Si veda ad esempio il primo capitolo in viene illustrata – sulla base di un dettagliato materiale clinico – la  complessa e complicata trasformazione di “risposte fisiologiche, vissute come estranee a sé,  in aggressività matura” capace di ridurre la “rabbia” contro il corpo considerata dagli autori responsabile dell’insorgere della malattia somatica.
Particolare attenzione viene inoltre rivolta – e gli esempi clinici che accompagnano la presentazione dei diversi casi lo esemplificano – al problema del “timing” dello “smascheramento del movimento transferale negativo” sottolineando la necessità di esercitare una particolare attenzione per evitare di “ritraumatizzare il paziente” rompendo il clima empatico dell’”essere con l’altro” che rappresenta il tessuto su cui si costruisce la relazione paziente- analista.

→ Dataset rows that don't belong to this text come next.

(** ** Steps of a client *)
Section steps.
Context {P : Type}.
Lemma bind_done {A B} (m : CM P A) (k : A -> CM P B) c c' a : m c = (c', Done a) -> (m ≫= k) c = k a c'.
Proof. intros E. unfold mbind, CM_bind. by rewrite E. Qed.
Lemma bind_failed {A B} (m : CM P A) (k : A -> CM P B) c c' e : m c = (c', Fail e) -> (m ≫= k) c = (c', Fail e).
Proof. intros E. unfold mbind, CM_bind. by rewrite E. Qed.
Lemma accepted_done {A} ok what (m : CM P A) c c' a :
  m c = (c', Done a) -> ok a = true -> accepted ok what m c = (c', Done a).
Proof. intros E Hok. unfold accepted. rewrite (bind_done _ _ _ _ _ E), Hok. done. Qed.
Lemma accepted_fail {A} ok what (m : CM P A) c c' e : m c = (c', Fail e) -> accepted ok what m c = (c', Fail e).
Proof. intros E. unfold accepted. by rewrite (bind_failed _ _ _ _ _ E). Qed.
Lemma net_done {A} f (m : SE P A) c p a : m (cl_net c) = (p, inr a) ->
  on_err f (net m) c = (mkClient p (cl_in c) (cl_clock c) (cl_out c), Done a).
Proof. intros E. unfold on_err, net. by rewrite E. Qed.
Lemma on_err_done {A} f (m : CM P A) c c' a : m c = (c', Done a) -> on_err f m c = (c', Done a).
Proof. intros E. unfold on_err. by rewrite E. Qed.
End steps.

(** The client after it has printed some lines. *)
Definition printed {P} (lines : list string) (c : Client P) : Client P :=
  mkClient (cl_net c) (cl_in c) (cl_clock c) (cl_out c ++ lines).
Lemma print_lines_eq {P A} (line : A -> string) l (c : Client P) : print_lines line l c = (printed (line <$> l) c, Done tt).
Proof.
  revert c. induction l as [|a l IH]; intros c; simpl; [destruct c; unfold printed; simpl; by rewrite app_nil_r|].
  rewrite (bind_done _ _ _ (printed [line a] c) tt) by done. rewrite IH. unfold printed. simpl. by rewrite <- app_assoc.
Qed.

Le vicende transferali e controtransferali vengono lette alla luce della capacità del terapeuta di  essere emotivamente spontaneo e della capacità che il paziente va gradualmente acquisendo di  entrare in contatto con le proprie emozioni, trasformandole, per dirla con Bion, in elementi pensabili, non più oggetti bizzarri, concreti, legati ad aspetti esterni privi di significato ma elementi fondamentali della propria mente e della esperienza di sé.
Un testo originale, quindi, che prendendo spunto dal problema dei disturbi psicosomatici affronta il problema, più generale, della rottura della esperienza di sé, e che potrà interessare chi, come terapeuta, si avvicina quotidianamente alla sofferenza mentale.